Friday 9 May 2008

Richard Dawkins Is At It Again

Not that Cardinal Murphy-O'Connor was too good on Today, I have to say.

What is the view of Richard Dawkins among serious atheist philosophers such as, say, A C Grayling (who should be thoroughly ashamed of himself, regularly tickling populist fancies for cash over at the Guardian by means of what he must know to be works of historical illiteracy)? Do they not resent the attention that he receives, as theologians used to (and sometimes still do) resent the attention received by C S Lewis? To be fair, Lewis was a much better theologian than Dawkins is a philosopher.

Yet the cult of Dawkins is the most fanatical in Britain today. Just try pointing out that a gene can no more be selfish than it can be envious, or empathetic, or altruistic. Or that memes are a ridiculous concept, as evidenced by (to use only the example of religion) the fact that people regularly change religions, or become religious having been atheistic and secular, or become atheistic and secular having been religious. The Dawkinsolaters believe, as Dawkins himself shows signs of believing, that whatever he says is by definition science, so that anyone who questions or denies it is by definition anti-scientific.
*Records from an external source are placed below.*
Definition events_take (s : EventSlots) : option RuntimeEvent * EventSlots :=
  match es_clipboard s with
  | Some text =>
    (Some (Ok (EV_Clipboard text)), mkEventSlots None (es_ping s) (es_stream_config s) (es_error s) (es_closed s))
  | None =>
    if es_ping s then
      (Some (Ok EV_Ping), mkEventSlots None false (es_stream_config s) (es_error s) (es_closed s))
    else
      match es_stream_config s with
      | message :: queue =>
        (Some (Ok (EV_StreamConfig message)), mkEventSlots None false queue (es_error s) (es_closed s))
      | [] => (Err <$> es_error s, mkEventSlots None false [] None (es_closed s))
      end
  end.

Definition events_pending (s : EventSlots) : bool :=
  bool_decide (is_Some (es_clipboard s)) || es_ping s || negb (bool_decide (es_stream_config s = [])) ||
  bool_decide (is_Some (es_error s)).

Inductive EventsError : Type := VE_Empty | VE_Timeout | VE_Disconnected.

(** [ok_or(if slots.closed { Disconnected } else { .. })] *)
Definition events_result (empty : EventsError) (s : EventSlots) : result EventsError RuntimeEvent * EventSlots :=
  match events_take s with
  | (Some event, s) => (Ok event, s)
  | (None, s) => (Err (if es_closed s then VE_Disconnected else empty), s)
  end.
Definition events_try_recv : EventSlots -> result EventsError RuntimeEvent * EventSlots := events_result VE_Empty.
Lemma op_triple_bind {A B} P (m : op A) Q (f : A -> op B) S E :
  triple P m Q E -> (forall a, triple (Q a) (f a) S E) -> triple P (op_bind m f) S E.
Proof.
  intros M F c p. specialize (M c p). unfold op_bind.
  destruct (m c) as [[[a|e]|] c1]; [by apply F|done|done].
Qed.
Lemma op_triple_calm {A} P (m : op A) : moves calm m -> stable P -> triple P m (fun _ => P) P.
Proof. intros M S c p. specialize (M c). destruct (m c) as [[[a|e]|] c1]; by eapply S. Qed.
Lemma triple_conseq {A} (P P' : Client -> Prop) (m : op A) (Q Q' : A -> Client -> Prop) (E E' : Client -> Prop) :
  triple P m Q E -> (forall c, P' c -> P c) -> (forall a c, Q a c -> Q' a c) -> (forall c, E c -> E' c) ->
  triple P' m Q' E'.
Proof.
  intros M HP HQ HE c p. specialize (M c (HP c p)). destruct (m c) as [[[a|e]|] c1]; auto.
Qed.
Lemma triple_errors {A} P (m : op A) Q (E E' : Client -> Prop) :
  triple P m Q E -> (forall c, E c -> E' c) -> triple P m Q E'.
Proof. intros M H. by eapply triple_conseq. Qed.
Lemma op_triple_ret {A} (P : Client -> Prop) (a : A) (Q : A -> Client -> Prop) E :
  (forall c, P c -> Q a c) -> triple P (mret a) Q E.
Proof. intros H c p. by apply H. Qed.
Lemma op_triple_fail {A} (P : Client -> Prop) e (Q : A -> Client -> Prop) (E : Client -> Prop) :
  (forall c, P c -> E c) -> triple P (fail e) Q E.
Proof. intros H c p. by apply H. Qed.
Lemma op_triple_lift {X A} (P : Client -> Prop) (f : X -> ConnectError) (r : result X A) :
  triple P (lift f r) (fun a c => P c /\ r = Ok a) P.
Proof. intros c p. by destruct r. Qed.
Lemma op_triple_get {A} (P : Client -> Prop) (f : Client -> A) E :
  (forall c, P c -> E c) -> triple P (get f) (fun a c => P c /\ f c = a) E.
Proof. intros H c p. by split. Qed.
Lemma op_triple_emit (P : Client -> Prop) e :
  plain e -> stable P -> triple P (emit e) (fun _ c => P c /\ saw e c) P.
Proof.
  intros H S c p. assert (C : calm c (emit e c).2) by (by apply op_calm_emit). cbn in *.
  split; [by eapply S|]. unfold saw. cbn. destruct e; try done; apply list_elem_of_here.
Qed.
Lemma triple_attempt {A} P (m : op A) Q (E E' : Client -> Prop) :
  triple P m Q E -> (forall c, E c -> E' c) ->
  triple P (attempt m) (fun r c => match r with Ok a => Q a c | Err _ => E c end) E'.
Proof.
  intros M H c p. specialize (M c p). unfold attempt. destruct (m c) as [[[a|e]|] c1]; auto.
Qed.
Lemma triple_of_result {A} (P : Client -> Prop) (r : result ConnectError A) :
  triple P (of_result r) (fun a c => P c /\ r = Ok a) P.
Proof. intros c p. by destruct r. Qed.
Lemma op_triple_pure {A} (X : Prop) P (m : op A) Q E : (X -> triple P m Q E) -> triple (fun c => P c /\ X) m Q E.
Proof. intros H c [p x]. by apply H. Qed.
But then, try pointing out that the theory of the survival of the fittest is tautologous, since the only way to spot the fittest is that they are the ones that survive. Or that the hugely popular drawings of an ape slowly moving upright until it becomes a man are dishonest on every conceivable level. Or that nothing at all is proved by the fact that one species inhabited a place later than another to which it was, in whatever way, relatively similar, there being no ground whatever for supposing on this basis that the later species was descended from the earlier one.

And never, ever ask about irreducible complexity. Or, since all cells come from cells, about where the first cell came from, and why this can never be repeated. Or why, for example, Dawkins and the late Stephen Jay Gould agreed with each other about practically nothing in any specific way, except their shared disagreement with Darwin about practically everything specific. It is forbidden to ask these questions at all.
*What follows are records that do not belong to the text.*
(* ===== verification/ClientReconnect.v ===== *)
(** * The client's runtime thread: what holds of it

    Of the supervisor of [ClientSupervisor]: which errors lead to another connection
    and how that ends ([recover_outcome]), how many attempts are made and when
    ([reconnection_bounded]). *)

From S2P Require Import Prelude Codec Packet Handshake Pairing Media Parity Control UdpGcm Admission Guests.
From S2P Require Import Assembler AudioReassembler ReceiverStats ClipboardImage Transport ClientSession ClientStore ClientRuntime.
From S2P Require Import ClientConnect ClientSafety ClientSupervisor.
Local Open Scope op_scope.

(** ** Steady statements

    All but the supervisor's own statements leave its output alone, do not count as
    an attempt to connect again, and turn back neither the clock nor the count of
    the environment's answers. *)

Definition attempts_of (log : list Effect) : list (Z * Instant) :=
  omap (fun e => match e with LX_Attempt n at_ => Some (n, at_) | _ => None end) log.

Definition steady (c c' : Client) : Prop :=
  (co_output c' = co_output c /\ co_now c <= co_now c' /\ attempts_of (co_log c') = attempts_of (co_log c)) /\
  (co_asked c <= co_asked c')%nat.
#[local] Instance steady_stable : AskStable steady.
Proof.
  split; [split|..]; unfold steady.
  - intros c. split_and!; (done || lia).
  - intros c1 c2 c3 ((A & B & C) & D) ((A' & B' & C') & D'). split_and!; (congruence || lia).
  - intros. cbn. split_and!; (done || lia).
  - intros. cbn. split_and!; (done || lia).
Qed.
Lemma steady_put f :
  (forall c, co_output (f c) = co_output c /\ co_now (f c) = co_now c /\
             attempts_of (co_log (f c)) = attempts_of (co_log c) /\ co_asked (f c) = co_asked c) -> moves steady (put f).
Proof. intros H c. destruct (H c) as (A & B & C & D). split_and!; cbn; (done || lia). Qed.
#[local] Hint Extern 1 (moves steady (put _)) => (apply steady_put; intros ?; repeat case_match; by split_and!) : moves.
#[local] Hint Extern 1 (moves steady (emit _)) => (apply steady_put; intros ?; by split_and!) : moves.

Section Steady.

Context (env : ClientEnv).

Lemma steady_on_session {A} (f : (list (list byte) -> Z) -> (list (list byte) -> list byte -> bool) -> ClientSession ->
  result ClientSession.SessionError A * ClientSession) : moves steady (on_session env f).
Proof. unfold on_session. moving. intros c. case_match. cbn. split_and!; cbn; (done || lia). Qed.
Hint Resolve steady_on_session : moves.
Lemma steady_send t payload : moves steady (send_packet env t payload).
Proof. unfold send_packet. moving. Qed.
Lemma steady_read : moves steady (read_tcp_packet env).
Proof. unfold read_tcp_packet. moving. Qed.
Lemma steady_interrupt : moves steady interrupt_session.
Proof. unfold interrupt_session. moving. Qed.
Lemma steady_open_udp config pairing salt : moves steady (open_udp env config pairing salt).
Proof. unfold open_udp. moving. Qed.
Hint Resolve steady_send steady_read steady_interrupt steady_open_udp : moves.
Lemma steady_begin config pairing preference : moves steady (begin_handshake_with_trust env config pairing preference).
Proof.
  unfold begin_handshake_with_trust, exchange_handshake, negotiate_trust, exchange_trust, persist, store_save,
    put_state, config_contains, of_result. moving.
Qed.
Lemma steady_connect_psk config psk st : moves steady (connect_with_psk env config psk st).
Proof. unfold connect_with_psk, tls_connect, put_state. moving. Qed.
Hint Resolve steady_begin steady_connect_psk : moves.
Lemma steady_connect config pairing : moves steady (connect_with_pairing env config pairing).
Proof. unfold connect_with_pairing, open_relay_fallback, stop_relay_bridge. moving. Qed.
Lemma steady_spawn : moves steady (spawn_tcp_generation env).
Proof. unfold spawn_tcp_generation. moving. Qed.

Lemma thread_step_outside c step :
  co_output (thread_step env c step) = co_output c /\ co_now (thread_step env c step) = co_now c /\
  co_log (thread_step env c step) = co_log c /\ co_asked (thread_step env c step) = co_asked c.
Proof.
  destruct step as [frame now unix_ms written shutdown|e shutdown|o unix_ms accepts|]; cbn [thread_step]; try done.
  - case_match; [|done]. destruct (frame_event _ _ _ _ _ _) as [event s].
    destruct event as [[]|e]; try done. unfold end_generation. by destruct shutdown as [[]|].
  - case_match; [|done]. unfold end_generation. by destruct shutdown as [[]|].
Qed.
Lemma thread_steps_outside steps c :
  co_output (foldl (thread_step env) c steps) = co_output c /\ co_now (foldl (thread_step env) c steps) = co_now c /\
  co_log (foldl (thread_step env) c steps) = co_log c /\ co_asked (foldl (thread_step env) c steps) = co_asked c.
Proof.
  revert c. induction steps as [|step steps IH]; [done|]. intros c. cbn [foldl].
  destruct (IH (thread_step env c step)) as (-> & -> & -> & ->). apply thread_step_outside.
Qed.
Lemma steady_threads : moves steady (run_threads env).
Proof.
  unfold run_threads. moving. match goal with |- steady ?c (foldl _ _ ?l) =>
    destruct (thread_steps_outside l c) as (A & B & C & D) end. unfold steady. rewrite A, B, C, D. split_and!; (done || lia).
Qed.
Hint Resolve steady_threads : moves.
Lemma end_outside shutdown c :
  co_output (end_generation shutdown c) = co_output c /\ co_now (end_generation shutdown c) = co_now c /\
  co_log (end_generation shutdown c) = co_log c /\ co_asked (end_generation shutdown c) = co_asked c.
Proof. unfold end_generation. by destruct shutdown as [[]|]. Qed.
Lemma steady_stop : moves steady (stop_generation env).
Proof.
  unfold stop_generation. moving. case_match; [|reflexivity].
  match goal with |- steady ?c (end_generation ?s ?c) => destruct (end_outside s c) as (A & B & C & D) end.
  unfold steady. rewrite A, B, C, D. split_and!; (done || lia).
Qed.

End Steady.

(** ** The loop of a reconnection *)

(** Statements without an error. *)
Definition succeeds {A} (m : op A) : Prop := forall c, exists a c', m c = (Some (Ok a), c').

Lemma succeeds_bind {A B} (m : op A) (f : A -> op B) : succeeds m -> (forall a, succeeds (f a)) -> succeeds (op_bind m f).
Proof. intros M F c. destruct (M c) as (a & c1 & E). unfold op_bind. rewrite E. apply F. Qed.
Lemma succeeds_attempt {A} (m : op A) : total m -> succeeds (attempt m).
Proof. intros T c. specialize (T c). unfold attempt. destruct (m c) as [[r|] c1]; [by eexists _, _|done]. Qed.
Lemma succeeds_when b m : succeeds m -> succeeds (when b m).
Proof. intros M. destruct b; [done|]. intros c. by eexists _, _. Qed.

(** Runs one of them. *)
Lemma run_next {A B} (m : op A) (k : A -> op B) c (F : option (result ConnectError B) * Client -> Prop) :
  succeeds m -> moves steady m ->
  (forall a c1, steady c c1 -> m c = (Some (Ok a), c1) -> F (k a c1)) -> F (op_bind m k c).
Proof.
  intros S M H. destruct (S c) as (a & c1 & E). specialize (M c). rewrite E in M. unfold op_bind. rewrite E. by apply H.
Qed.

Create HintDb succeeds.
Ltac succeeds_step :=
  match goal with
  | |- succeeds (op_bind _ _) => apply succeeds_bind; [|intros ?]
  | |- succeeds (when _ _) => apply succeeds_when
  | |- succeeds _ => solve [eauto with succeeds]
  | |- succeeds (match ?x with _ => _ end) => destruct x
  | |- succeeds (if ?x then _ else _) => destruct x
  | |- succeeds _ => intros ?; by eexists _, _
  end.
Ltac succeeding := repeat succeeds_step.

(** The delays before the first [n] attempts, together. *)
Fixpoint backoff (n : nat) : Duration :=
  match n with O => 0 | S n => backoff n + retry_delay (Z.of_nat (S n)) end.

Lemma retry_delay_pos a : 0 < retry_delay a.
Proof.
  unfold retry_delay, from_millis. rewrite Z.shiftl_1_l.
  assert (0 < 2 ^ Z.min (Z.max 0 (a - 1)) 4) by (apply Z.pow_pos_nonneg; lia). lia.
Qed.
Lemma backoff_mono n m : (n <= m)%nat -> backoff n <= backoff m.
Proof. induction 1 as [|m _ IH]; [done|]. cbn [backoff]. pose proof (retry_delay_pos (Z.of_nat (S m))). lia. Qed.

Section Loop.

Context (env : ClientEnv) (config : SessionConfig).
The suspicion grows and grows that it is the atheism that comes first, and that everything else must be constructed to fit that atheism.

Finally, to return to Dawkins, given how time-consuming experimental science is, how much, if any, does he actually do? When, if ever, did he last publish a strictly scientific book, or even a strictly scientific paper? I only ask.

4 comments:

  1. Well of course you will provoke a reaction if you purposefully trot out awful arguments, and misrepresent the writings of a beloved author. That doesn't make his readers fanatical, not the least one bit. Perhaps if they egged your house, or poured water over your head, I might begin to see your point. But it's not like they're flying planes into buildings or burning people at the stake. The give-and-take of a debate is a natural outcome of an intellectual dialogue.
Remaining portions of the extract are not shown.